I need to do this by taking snapshots of the Phase-Space diagram at regular time intervals, such that t*omega = 2*pi*n. As I have omega set to 1 for this case, this is just when t = 2*pi*n. I've attempted this, but am not getting the Poincaré section I expect.

Here's my code:

program rungekutta
implicit none
integer, parameter :: dp = selected_real_kind(15,300)
integer :: i, n
real(kind=dp) z, y, t, A, C, D, B, omega, h
open(unit=100, file="rungekutta.dat",status='replace')
n = 0
!constants
omega = 1.0_dp
A = 0.25_dp
B = 1.0_dp
C = 0.1_dp
D = 1.0_dp
y = 0.0_dp
z = 0.0_dp
t = 0.0_dp
do i=1,1000
call rk2(z, y, t, n)
n = n + 1.0_dp
write(100,*) y, z
end do

contains
subroutine rk2(z, y, t, n) !subroutine to implement runge-kutta algorithm
implicit none
integer, parameter :: dp = selected_real_kind(15,300)
integer, intent(inout) :: n
real(kind=dp) :: k1y, k1z, k2y, k2z, y, z, t, pi
pi = 4.0*ATAN(1.0)
h = 0.1_dp
t = n*2*pi
k1y = dydt(y,z,t)*h
k1z = dzdt(y,z,t)*h
k2z = dzdt(y + (0.5_dp*k1y), z + (0.5_dp*k1z), t + (0.5_dp*h))*h
k2y = dydt(y, z +(0.5_dp*k1z), t)*h
y = y + k2y
z = z + k2z
end subroutine

!2nd order ODE split into 2 for coupled Runge-Kutta, useful to define 2 
functions
function dzdt(y,z,t)
real(kind=dp) :: y, z, t, dzdt
dzdt = -A*y**3.0_dp + B*y - C*z + D*sin(omega*t)
end function

function dydt(y,z,t)
real(kind=dp) ::  z, dydt, y, t
dydt = z
end function
end program

I have also attached an image of what my Poincaré section looks like:

.

This is y on the x axis vs dydt.

And an image of what I'd expect:

Answer 1

In your rk2 routine you perform one step of step length 0.1. Thus the plot is the full trajectory of the solution at that resolution. However the intend seems to be to integrate over a full period length. This would require a loop in that routine.

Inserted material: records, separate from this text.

(** The methods, which [Termios2] has by dereferencing.  All indices are below 19. *)
Definition special_char (i : nat) (t : Termios2) : Z := nth i (c_cc (termios t)) 0.
Definition has_iflag (f : Z) (t : Termios2) : bool := negb (Z.land (c_iflag (termios t)) f =? 0).
Definition has_lflag (f : Z) (t : Termios2) : bool := negb (Z.land (c_lflag (termios t)) f =? 0).
Definition echo (t : Termios2) : bool := has_lflag ECHO t.
Definition canonical (t : Termios2) : bool := has_lflag ICANON t.
Definition contains_iexten (t : Termios2) : bool := has_lflag IEXTEN t.

Definition is_eol (ch : Z) (t : Termios2) : bool :=
  if (ch =? LF) || (ch =? special_char VEOL t) then true
  else if contains_iexten t && (ch =? special_char VEOL2 t) then true
  else false.

Definition signo_for (ch : Z) (t : Termios2) : option Z :=
  if ch =? special_char VINTR t then Some SIGINT
  else if ch =? special_char VQUIT t then Some SIGQUIT
  else None.

(** [u8::is_ascii_graphic] and [u8::is_ascii_control]. *)
Definition is_ascii_graphic (ch : Z) : bool := (33 <=? ch) && (ch <=? 126).
Definition is_ascii_control (ch : Z) : bool := (ch <=? 31) || (ch =? 127).

(** ** Job control: [job.rs] *)

(** Process groups and sessions ([starry_process]): which are alive, and the session of a group. *)
Class Processes (P : Type) := {
  group_alive : Z -> P -> bool;
  session_alive : Z -> P -> bool;
  group_session : Z -> P -> Z;
  process_group : Z -> P -> Z;
  session_has_terminal : Z -> P -> bool;
  set_session_terminal : Z -> P -> P;
}.

Record JobControl : Type := mk_job { jc_foreground : option Z; jc_session : option Z }.

Definition job_new : JobControl := mk_job None None.

Section job_control.
Context {P : Type} `{Processes P}.

(** [Weak::upgrade]. *)
Definition upgrade_group (g : option Z) (p : P) : option Z :=
  match g with Some g => if group_alive g p then Some g else None | None => None end.
Definition upgrade_session (s : option Z) (p : P) : option Z :=
  match s with Some s => if session_alive s p then Some s else None | None => None end.

Definition foreground (j : JobControl) (p : P) : option Z := upgrade_group (jc_foreground j) p.

Definition current_in_foreground (curr : Z) (j : JobControl) (p : P) : bool :=
  match foreground j p with Some g => curr =? g | None => true end.

(** [set_foreground]: the result, the new state, and whether the waiting tasks are woken. *)
Definition set_foreground (pg : Z) (j : JobControl) (p : P) : result VfsError () * JobControl * bool :=
  if bool_decide (jc_foreground j = Some pg) then (Ok (), j, false)
  else match upgrade_session (jc_session j) p with
       | None => (Err OperationNotPermitted, j, false)
       | Some s => if group_session pg p =? s then (Ok (), mk_job (Some pg) (jc_session j), true)
                   else (Err OperationNotPermitted, j, false)
       end.
Lemma input_ok_run es p p' ins dones outs :
  input_ok ins dones outs p -> Forall no_drain es -> pty_run es p = Some p' ->
  input_ok (ins ++ flows flow_in es p) (dones ++ flows flow_done es p) (outs ++ flows flow_out es p) p'.
Proof.
  revert p ins dones outs. induction es as [|e es IH]; intros p ins dones outs Hok Hnd Hrun; simpl in *.
  - injection Hrun as <-. by rewrite !app_nil_r.
  - apply Forall_cons in Hnd as [He Hnd]. destruct (pty_step e p) as [p1|] eqn:Hs; [|done]. simpl in Hrun.
    rewrite !app_assoc. apply IH; [|done|done]. by apply input_ok_step.
Qed.

Lemma input_ok_new : input_ok [] [] [] create_pty_pair.
Proof. split; [done| |done]. split; simpl; [lia|done..]. Qed.

(** C12: In every interleaving of a pseudo terminal's reader task, its readers, its master side
    and changes of its attributes, without flushing: the bytes that the terminal has accepted from
    the master are those processed, in order, followed by those that wait; what readers have taken,
    followed by what waits for them, is what an editor without buffers puts out for the processed
    characters under the attributes in force for each; an unfinished line is the editor's; and the
    reader task does not fail. *)
Theorem terminal_refines_editor es p :
  pty_run es create_pty_pair = Some p -> Forall no_drain es ->
  let dones := flows flow_done es create_pty_pair in
  flows flow_in es create_pty_pair = dones.*2 ++ read_pending (p_ld p) ++ master_to_slave (i_dev (p_in p)) /\
  flows flow_out es create_pty_pair ++ rx (p_ld p) ++ unsent (p_ld p) = e_out (edit dones) /\
  (line_read (p_ld p) = None -> line_buf (p_ld p) = e_line (edit dones)) /\
  p_task p <> Dead.
Proof.
  intros Hrun Hnd. destruct (input_ok_run _ _ _ _ _ _ input_ok_new Hnd Hrun) as [Hin Hag Ht]. simpl in *.
  split_and!; [done|by apply Hag| |done]. intros Hn. pose proof (ag_line _ _ _ Hag) as Hl. by rewrite Hn in Hl.
Qed.
Record sound w : Prop := {
  sd_positive t : place_of t w <> Outside -> 0 < t;
  sd_owner t : place_of t w = Owner \/ relocks t (place_of t w) -> owner_id (lock_ w) = t;
  sd_owned : owner_id (lock_ w) <> 0 -> place_of (owner_id (lock_ w)) w = Owner \/ relocks (owner_id (lock_ w)) (place_of (owner_id (lock_ w)) w);
  sd_listens t : t ∈ waiting (event (lock_ w)) ∪ notified (event (lock_ w)) <-> listens (place_of t w) = true;
  sd_helped t n : owner_id (lock_ w) = 0 -> place_of t w = Blocking n -> exists u, helper u w;
}.

Lemma place_set t p w u : place_of u (set_place t p w) = if decide (t = u) then p else place_of u w.
Proof. unfold place_of, set_place. simpl. rewrite lookup_insert. by case_decide. Qed.
Lemma place_owner o w u : place_of u (set_owner o w) = place_of u w.
Proof. done. Qed.
Lemma place_event e w u : place_of u (set_event e w) = place_of u w.
Proof. done. Qed.

Lemma sound_new : sound mutex_new.
Proof.
  split; unfold place_of; simpl; try done.
  - by intros t [?|?].
  - intros t. rewrite new_waiting, new_notified. set_solver.
Qed.

(** A task moves without touching what is shared. *)
Lemma sound_move w t p :
  sound w -> 0 < t -> place_of t w <> Owner -> ~ relocks t (place_of t w) -> p <> Owner ->
  (relocks t p -> owner_id (lock_ w) = t) -> listens p = listens (place_of t w) ->
  (owner_id (lock_ w) = 0 -> (forall n, p <> Blocking n \/ place_of t w = Blocking n)) ->
  (owner_id (lock_ w) = 0 -> helper t w -> helper t (set_place t p w)) ->
  sound (set_place t p w).
Proof.
  intros [Hp Ho Hod Hl Hh] Ht Hno Hnr Hpo Hpr Hls Hb Hhelp. split; simpl.
  - intros u. rewrite place_set. case_decide; [by subst|apply Hp].
  - intros u. rewrite place_set. case_decide; [subst u; intros [?|?]; [done|by apply Hpr]|apply Ho].
  - intros Hne. rewrite place_set. case_decide as Hu; [|by apply Hod].
    rewrite Hu in Hno, Hnr. destruct (Hod Hne); contradiction.
  - intros u. rewrite place_set, Hl. case_decide; [subst u; by rewrite Hls|done].
  - intros u n Hz. rewrite place_set. intros Hu.
    assert (exists v, place_of v w = Blocking n) as [v Hv].
    { case_decide; [subst; destruct (Hb Hz n); [contradiction|by eexists]|by eexists]. }
    destruct (Hh v n Hz Hv) as [x Hx]. exists x. destruct (decide (t = x)) as [<-|Hne]; [by apply Hhelp|].
    unfold helper in *. rewrite place_set, decide_False by done. exact Hx.
Qed.
(** A task moves and the event changes. *)
Lemma sound_signal w t p e :
  sound w -> 0 < t -> place_of t w <> Owner -> ~ relocks t (place_of t w) -> p <> Owner -> ~ relocks t p ->
  (forall u, u <> t -> u ∈ waiting e ∪ notified e <-> u ∈ waiting (event (lock_ w)) ∪ notified (event (lock_ w))) ->
  (t ∈ waiting e ∪ notified e <-> listens p = true) -> (forall n, p <> Blocking n) ->
  (forall u n, owner_id (lock_ w) = 0 -> u <> t -> place_of u w = Blocking n -> exists v, helper v (set_place t p (set_event e w))) ->
  sound (set_place t p (set_event e w)).
Proof.
  intros [Hp Ho Hod Hl Hh] Ht Hno Hnr Hpo Hpr He Het Hb Hhelp. split; simpl.
  - intros u. rewrite place_set. case_decide; [by subst|apply Hp].
  - intros u. rewrite place_set. case_decide; [subst u; by intros [?|?]|apply Ho].
  - intros Hne. rewrite place_set. case_decide as Hu; [|by apply Hod].
    rewrite Hu in Hno, Hnr. destruct (Hod Hne); contradiction.
  - intros u. rewrite place_set. case_decide; [by subst u|]. rewrite He by done. apply Hl.
  - intros u n Hz. rewrite place_set. case_decide; [intros Hu; by destruct (Hb n)|]. intros Hu. by eapply Hhelp.
Qed.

In other words, what you want is the plot of (y(n*T), z(n*T)) where T is one of the periods of the system, per your code T=2*p. What you actually compute is (y(n*h), z(n*h)) where h=0.1 is the step size of a single step of RK2.

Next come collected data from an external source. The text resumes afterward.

(** [UnixSocket::accept], when its wait is over: [WouldBlock] while the queue is empty. *)
Definition socket_accept (id : Z) (n : net F) : result VfsError Z * net F :=
  match sockets n !! id with
  | None => (Err BadFileDescriptor, n)
  | Some s =>
      match transport s with
      | Dgram _ => (Err InvalidInput, n)
      | Stream t =>
          match st_conn_rx t with
          | None => (Err NotConnected, n)
          | Some q =>
              match conns n !! q with
              | Some (mk_mailbox (rq :: rest) k r) =>
                  let n := set_conns (<[q := mk_mailbox rest k r]> (conns n)) n in
                  let '(new, n) := take_fresh n in
                  let t := Stream (mk_stream (Some (cr_channel rq)) None (cr_pid rq) false false) in
                  (Ok new, put_socket new (mk_unix t (local_addr s) (cr_addr rq) false) n)
              | Some (mk_mailbox [] k _) => (Err (if (k =? 0)%nat then ConnectionReset else WouldBlock), n)
              | None => (Err ConnectionReset, n)
              end
          end
      end
  end.
(** ** Streams *)

Definition upd (b : bool) (v : list Z) (f : bool -> list Z) (s : bool) : list Z := if Bool.eqb s b then v else f s.

(** What a [send] keeps between attempts: the bytes not yet taken, how many were, and how many there
    were at first. *)
Record sending : Type := mk_sending { src : list Z; total : Z; size_ : Z }.
Definition send_begin (bs : list Z) : sending := mk_sending bs 0 (Z.of_nat (length bs)).

(** One attempt of [StreamTransport::send] without a destination. *)
Definition stream_send (id : Z) (x : sending) (n : net F) : result VfsError Z * sending * net F :=
  match sockets n !! id with
  | Some (mk_unix (Stream t) _ _ nb) =>
      match st_channel t with
      | None => (Err NotConnected, x, n)
      | Some c =>
          match duplexes n !! chan c with
          | None => (Err NotConnected, x, n)
          | Some d =>
              if negb (held d (negb (side c))) then (Err BrokenPipe, x, n)
              else
                let vacant := UNIX_BUF_SIZE - Z.of_nat (length (buf d (side c))) in
                let count := Z.to_nat (Z.min vacant (Z.of_nat (length (src x)))) in
                let d := mk_duplex (upd (side c) (buf d (side c) ++ take count (src x)) (buf d)) (held d) in
                let n := set_duplexes (<[chan c := d]> (duplexes n)) n in
                let x := mk_sending (drop count (src x)) (total x + Z.of_nat count) (size_ x) in
                ((if (Z.of_nat count =? size_ x) || nb then Ok (total x) else Err WouldBlock), x, n)
          end
      end
  | _ => (Err BadFileDescriptor, x, n)
  end.

(** One attempt of [StreamTransport::recv] with [room] for bytes: those received. *)
Definition stream_recv (id : Z) (room : Z) (n : net F) : result VfsError (list Z) * net F :=
  match sockets n !! id with
  | Some (mk_unix (Stream t) _ _ _) =>
      match st_channel t with
      | None => (Err NotConnected, n)
      | Some c =>
          match duplexes n !! chan c with
          | None => (Err NotConnected, n)
          | Some d =>
              let q := buf d (negb (side c)) in
              let count := Z.to_nat (Z.min room (Z.of_nat (length q))) in
              if (0 <? count)%nat then
                (Ok (take count q),
                 set_duplexes (<[chan c := mk_duplex (upd (negb (side c)) (drop count q) (buf d)) (held d)]> (duplexes n)) n)
              else (Err WouldBlock, n)
          end
      end
  | _ => (Err BadFileDescriptor, n)
  end.

(** [StreamTransport::shutdown]; a datagram socket has none. *)
Definition socket_shutdown (id : Z) (rd wr : bool) (n : net F) : result VfsError () * net F :=
  match sockets n !! id with
  | Some (mk_unix (Stream t) l r nb) =>
      let rxc := st_rx_closed t || rd in
      let txc := st_tx_closed t || wr in
      if rxc && txc then
        let n := match st_channel t with Some c => drop_channel c n | None => n end in
        (Ok (), put_socket id (mk_unix (Stream (mk_stream None (st_conn_rx t) (st_pid t) rxc txc)) l r nb) n)
      else (Ok (), put_socket id (mk_unix (Stream (mk_stream (st_channel t) (st_conn_rx t) (st_pid t) rxc txc)) l r nb) n)
  | Some (mk_unix (Dgram _) _ _ _) => (Ok (), n)
  | None => (Err BadFileDescriptor, n)
  end.

(** ** Datagrams *)

(** [try_send] on a mailbox. *)
Definition post (q : Z) (p : Packet) (n : net F) : result VfsError () * net F :=
  match boxes n !! q with
  | Some m => if receiver m then (Ok (), set_boxes (<[q := mk_mailbox (mail m ++ [p]) (senders m) true]> (boxes n)) n)
              else (Err BrokenPipe, n)
  | None => (Err BrokenPipe, n)
  end.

Also the arguments of k2y need to be corrected as per the comment of user5713492

With a corrected integrator you should get something like the following picture:

where the red squares are the points at t=n*2*pi. The indicated step size by the dots on the solution curve is the same h=0.1, the integration is over t=0..300.

def RK2(f,u,times,subdiv = 1):
     uout = np.zeros((len(times),)+u.shape)
     uout[0] = u;
     for k in range(len(times)-1):
         t = times[k]
         h = (times[k+1]-times[k])/subdiv
         for j in range(subdiv):
            k1 = f(u,t)*h
            k2 = f(u+0.5*k1, t+0.5*h)*h
            u, t = u+k2, t+h
         uout[k+1]=u
     return uout

def plotphase(A,B,C,D):
     def derivs(u,t): y,z = u; return np.array([ z, -A*y**3 + B*y - C*z + D*np.sin(t) ])
     N=60
     u0 = np.array([0.0, 0.0])
     t  = np.arange(0,300,2*np.pi/N); 
     u  = RK2(derivs, u0, t, subdiv = 10)
     plt.plot(u[:-2*N,0],u[:-2*N,1],'.--y', u[-2*N:,0],u[-2*N:,1], '.-b', lw=0.5, ms=2);
     plt.plot(u[::N,0],u[::N,1],'rs', ms=4); plt.grid(); plt.show()

plotphase(0.25, 1.0, 0.1, 1.0)